The world's biggest reinsurance company, Munich Re, has unveiled new figures about the costs of natural disasters in 2017, showing that the industry faces record payments to insured clients.

Texas Hurrikan Harvey
Image: Imago/ZUMA Press/G. Hernandez

Insurers around the world will have to pay claims of around $135 billion (€112.2 billion) for losses from natural disasters in 2017 — the most ever and following a spate of hurricanes, earthquakes and fires, according to a closely-watched report published by Munich Re on Thursday.

The German reinsurance company's annual natural catastrophe review also said that last year's total losses, including those not insured, were $330 million, the second-worst in history after 2011 when an earthquake and tsunami wreaked havoc in Japan.

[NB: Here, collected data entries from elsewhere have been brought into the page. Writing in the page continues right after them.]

(** What a connection is between requests, with [b] received and not yet framed
    and nothing more on the socket. *)
Record quiet (w : wconn) (b : bytes) : Prop := {
  qu_ok : conn_ok (w_conn w);
  qu_mallocs : mallocs_ok (w_conn w);
  qu_rbuf : conn_rbuf (w_conn w) = b;
  qu_alloc : conn_read_alloc (w_conn w) = true;
  qu_cap : zlen b + 1 < read_buffer_cap (w_conn w) <= READ_MAX;
  qu_file : file_fd (w_conn w) = -1;
  qu_ws : websocket_handshake_complete (w_conn w) = false;
  qu_reads : w_reads w = [];
  qu_epoll : w_epoll w = [];
  qu_proxy : trust_proxy_protocol cfg && negb (w_proxy_done w) = false }.
Record ready (w : wconn) (b : bytes) : Prop := {
  rd_quiet : quiet w b;
  rd_state : conn_state (w_conn w) = CONN_STATE_READING_REQUEST;
  rd_wbuf : conn_wbuf (w_conn w) = [];
  rd_response : conn_response (w_conn w) = response_zero;
  rd_continue : w_continue_pos w = 0 }.
(** A response staged, the bytes [b] of later requests behind it. *)
Record staged (w : wconn) (b resp : bytes) : Prop := {
  sg_quiet : quiet w b;
  sg_state : conn_state (w_conn w) = CONN_STATE_WRITING_RESPONSE;
  sg_wbuf : conn_wbuf (w_conn w) = resp;
  sg_pos : write_buffer_pos (w_conn w) = 0;
  sg_keep : req_keep_alive (conn_request (w_conn w)) = true /\ resp_keep_alive (conn_response (w_conn w)) = true }.

(** The route's handler answers the request at [c]: it stages [answer] of it and
    leaves what has been read alone. *)
Record answers_at (c : connection) (h : handler) (c' : connection) : Prop := {
  an_run : run_with_middleware (srv_middlewares cfg) h c = Some (0, c');
  an_ok : conn_ok c';
  an_mallocs : mallocs_ok c';
  an_wbuf : conn_wbuf c' = answer (conn_request c);
  an_pos : write_buffer_pos c' = 0;
  an_read : (conn_read_alloc c', conn_rbuf c', read_buffer_cap c') = (conn_read_alloc c, conn_rbuf c, read_buffer_cap c);
  an_request : conn_request c' = conn_request c;
  an_keep : resp_keep_alive (conn_response c') = true;
  an_file : file_fd c' = file_fd c;
  an_ws : websocket_handshake_complete c' = websocket_handshake_complete c }.
Definition serves : Prop := forall c,
  conn_ok c -> mallocs_ok c -> conn_wbuf c = [] -> file_fd c = -1 -> req_keep_alive (conn_request c) = true ->
  conn_response c = response_zero -> exists h off c', resolve_handler (req_uri (conn_request c)) (req_method (conn_request c)) (srv_routes cfg) (srv_default cfg)
                     = (Some h, off) /\ answers_at c h c'.

(** The bytes of one complete keep-alive request. *)
Record request_bytes (f : bytes) (r : http_request) : Prop := {
  rb_frame : exists e, check_request_frame f (max_request_size cfg) = Some (FrameOk (zlen f), e);
  rb_parse : parse_bytes f = Some (0, r);
  rb_keep : req_keep_alive r = true }.

Hypothesis max_size : 0 <= max_request_size cfg <= READ_MAX.
Hypothesis serving : serves.
Hypothesis inline : srv_pool cfg = false.

Lemma quiet_not_full w b : quiet w b -> read_full w = false.
Proof using.
  intros Q. unfold read_full. rewrite (qu_rbuf _ _ Q). pose proof (qu_cap _ _ Q) as Hc. unfold READ_MAX in Hc.
  pose proof (zlen_nonneg b). rewrite Z.geb_leb, Z.leb_gt. unfold u64.
  rewrite uwrap_small by (change (2 ^ 64) with 18446744073709551616; lia). lia.
Qed.

(** [handle_client_data] on a quiet connection is the framing of what it holds. *)
Lemma data_ready w b : ready w b ->
  exists w1, data w = frame_request gzip server_name now cfg false false w1 /\ ready w1 b /\
    (w_sent w1, w_writes w1, w_interest w1) = (w_sent w, w_writes w, w_interest w).
Proof using max_size.
  intros [Q Hst Hwb Hrs Hct]. pose proof Q as [Hok Hm Hrb Hra Hcap Hfd Hws Hrd Hep Hpx].
  destruct (conn_ensure_buffers_granted _ Hra Hm) as (m & Ee & Gm).
  set (w1 := set_w_conn (set_conn_malloc m (set_tables true true (w_conn w))) w).
  assert (quiet w1 b) as Q1.
  { destruct Hok as [H1 H2 H3 H4 H5]. constructor; cbn; try done. }
  exists w1. split_and!; try done.
  unfold handle_client_data. rewrite Ee. cbn [negb]. fold w1.
  assert (conn_state (set_conn_malloc m (set_tables true true (w_conn w))) = CONN_STATE_READING_REQUEST) as -> by done.
  destruct (drain_loop_spec now cfg max_size (S (recv_size (w_reads w1))) w1) as (rc & full & closed & w' & got & Ed & _ & _ & Hs).
  { split; [apply Q1|]. pose proof (qu_cap _ _ Q1). pose proof (zlen_nonneg b). lia. }
  { lia. }
  destruct (Hs ltac:(done) (quiet_not_full _ _ Q1)) as [[= -> -> ->] ->].
  unfold drain_socket_reads. rewrite Ed. pose proof (qu_proxy _ _ Q1) as Hp. cbn in Hp |- *. by rewrite Hp.
Qed.

(** A framed request is parsed, consumed and answered. *)
Lemma dispatch_request_step w f rest r :
  ready w (f ++ rest) -> request_bytes f r ->
  exists w', dispatch_request gzip server_name now cfg (zlen f) w = Some (0, w') /\ staged w' rest (answer r) /\
    (w_sent w', w_writes w') = (w_sent w, w_writes w).
Proof using serving inline.
  intros [Q Hst Hwb Hrs Hct] [_ Hpb Hka]. pose proof Q as [Hok Hm Hrb Hra Hcap Hfd Hws Hrd Hep Hpx].
  unfold dispatch_request. cbn [map_conn w_conn set_w_conn].
  set (c0 := set_conn_state CONN_STATE_PROCESSING (w_conn w)).
  assert (ztake (zlen f) (conn_rbuf c0) = f) as Ht by (cbn; rewrite Hrb; by apply ztake_app_eq).
  destruct (parse_http_request_bytes (zlen f) c0 r) as (buf & ms & -> & Hbuf & Gm).
  { cbn. rewrite Hrb, zlen_app. pose proof (zlen_nonneg f). pose proof (zlen_nonneg rest). lia. }
  { done. }
  { by rewrite Ht. }
  assert (zdrop (zlen f) (conn_rbuf c0) = rest) as -> by (cbn; rewrite Hrb; by apply zdrop_app_eq).
  unfold conn_consume_read. cbn [mbind option_bind w_conn set_w_conn].
  change (0 =? -2) with false. change (negb (0 =? 0)) with false. cbn iota.
  match goal with |- context [set_conn_rbuf (zdrop (zlen f) (conn_rbuf ?x)) ?x] =>
    assert (zdrop (zlen f) (conn_rbuf x) = rest) as -> by (cbn; by apply zdrop_app_eq);
    set (c1 := set_conn_rbuf rest x) end.
  rewrite zlen_app in Hcap. pose proof (zlen_nonneg f).
  destruct (serving c1) as (h & off & c2 & Er & [A1 A2 A3 A4 A5 A6 A7 A8 A9 A10]); try done.
  { destruct Hok as [H1 H2 H3 H4 H5]. subst c1. constructor; cbn; try done. lia. }
  rewrite Er, inline. cbn [andb]. rewrite andb_false_r. cbn [andb].
  unfold respond, run_handler. cbn. rewrite A1. cbn. unfold finalize_response, arm_socket. cbn. rewrite Hep. cbn.
  eexists. split; [done|]. split; [|done]. injection A6 as A61 A62 A63.
  destruct A2 as [K1 K2 K3 K4 K5]. constructor; cbn; try done; [constructor; cbn; try done|by rewrite A7].
  - by rewrite A61.
  - rewrite A63. subst c1. cbn. lia.
  - by rewrite A9.
  - by rewrite A10.
Qed.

Munich Re estimates that a total of 710 natural catastrophes in 2017 — including hurricanes Harvey, Irma and Maria, as well as a severe earthquake in Mexico in September, floodings in Asia — caused the loss of about 10,000 lives.

Although individual events could not be linked directly to climate change, global warming was playing a role, the report said. Torsten Jeworrek, Munich Re board member, added that the company's experts expected extreme weather to occur more often in future.

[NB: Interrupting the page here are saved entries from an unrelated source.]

(* ===== verification/Todos.v ===== *)
(** * The todo handlers (src/api/src/todo_handlers.c)

    Create, read, update, delete and list the todos of the authenticated user,
    over the database interface [KvStore], the owner index of [TodoIndex] and
    the cache interface [TodoCache]. A handler runs without interleaving except
    where a definition names a part of it: [todo_create_store] is a creation up
    to its commit, [todo_create_publish] what follows. [now] is the clock during
    the call, [realloc_ok] the answers of realloc, [A] those of the allocator to
    the cache. *)
From Stdlib Require Import String.
From S2P Require Import Prelude Text BtreePage Db Json Jwt TodoIndex TodoCache HttpTypes HttpText Connection HttpRequest HttpResponse Route.

Local Open Scope Z_scope.

Definition TODO_COLLECTION : bytes := str "/api/todos".
Definition TODO_ITEM_PREFIX : bytes := str "/api/todos/".

(** ** Rows *)
Definition todo_text (id user_id : Z) (escaped_title : bytes) (completed : bool) : bytes :=
  [123; 34] ++ str "id" ++ [34; 58] ++ dec id ++ [44; 34] ++ str "user_id" ++ [34; 58] ++ dec user_id ++ [44; 34] ++
  str "title" ++ [34; 58; 34] ++ escaped_title ++ [34; 44; 34] ++ str "completed" ++ [34; 58] ++
  (if completed then str "true" else str "false") ++ [125].

Definition build_todo_json (dst_size id user_id : Z) (title : bytes) (completed : bool) : option bytes :=
  escaped ← json_escape MAX_VALUE_SIZE title;
  snprintf dst_size (todo_text id user_id escaped completed).

Definition todo_owned_by (value : bytes) (user_id : Z) : bool :=
  match json_get_uint64 value (str "user_id") with
  | Some owner => owner =? user_id
  | None => false
  end.

(** The digits of an id up to the end of the path segment. *)
Fixpoint id_digits (id : bytes) (out_len out_size : Z) : option bytes :=
  match id with
  | [] => Some []
  | c :: id' =>
      if (c =? 47) || (c =? 63) then Some [] else
      if (c <? 48) || (c >? 57) then None else
      if out_len + 1 >=? out_size then None else cons c <$> id_digits id' (out_len + 1) out_size
  end.

Definition extract_id (uri : bytes) (out_size : Z) : option (bytes * Z) :=
  if negb (starts_with TODO_ITEM_PREFIX uri) then None else
  out ← id_digits (zdrop (zlen TODO_ITEM_PREFIX) uri) 0 out_size;
  if zlen out =? 0 then None else
  id ← todo_row_key_parse out;
  Some (out, id).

Read more: Hurricanes release energy of 10,000 nuclear bombs

"Some of the catastrophic events, such as the series of three extremely damaging hurricanes, or the very severe flooding in South Asia after extraordinarily heavy monsoon rains, are giving us a foretaste of what is to come," he said.

And Ernst Rauch, head of Corporate Climate Center at Munich Re, said that 2017 wasn't "an outlier" in terms of natural catastrophes in the past decade. Insured losses had surpassed $100 billion multiple times since 2005, he noted, adding that this may be the "new normal" for the insurance industry.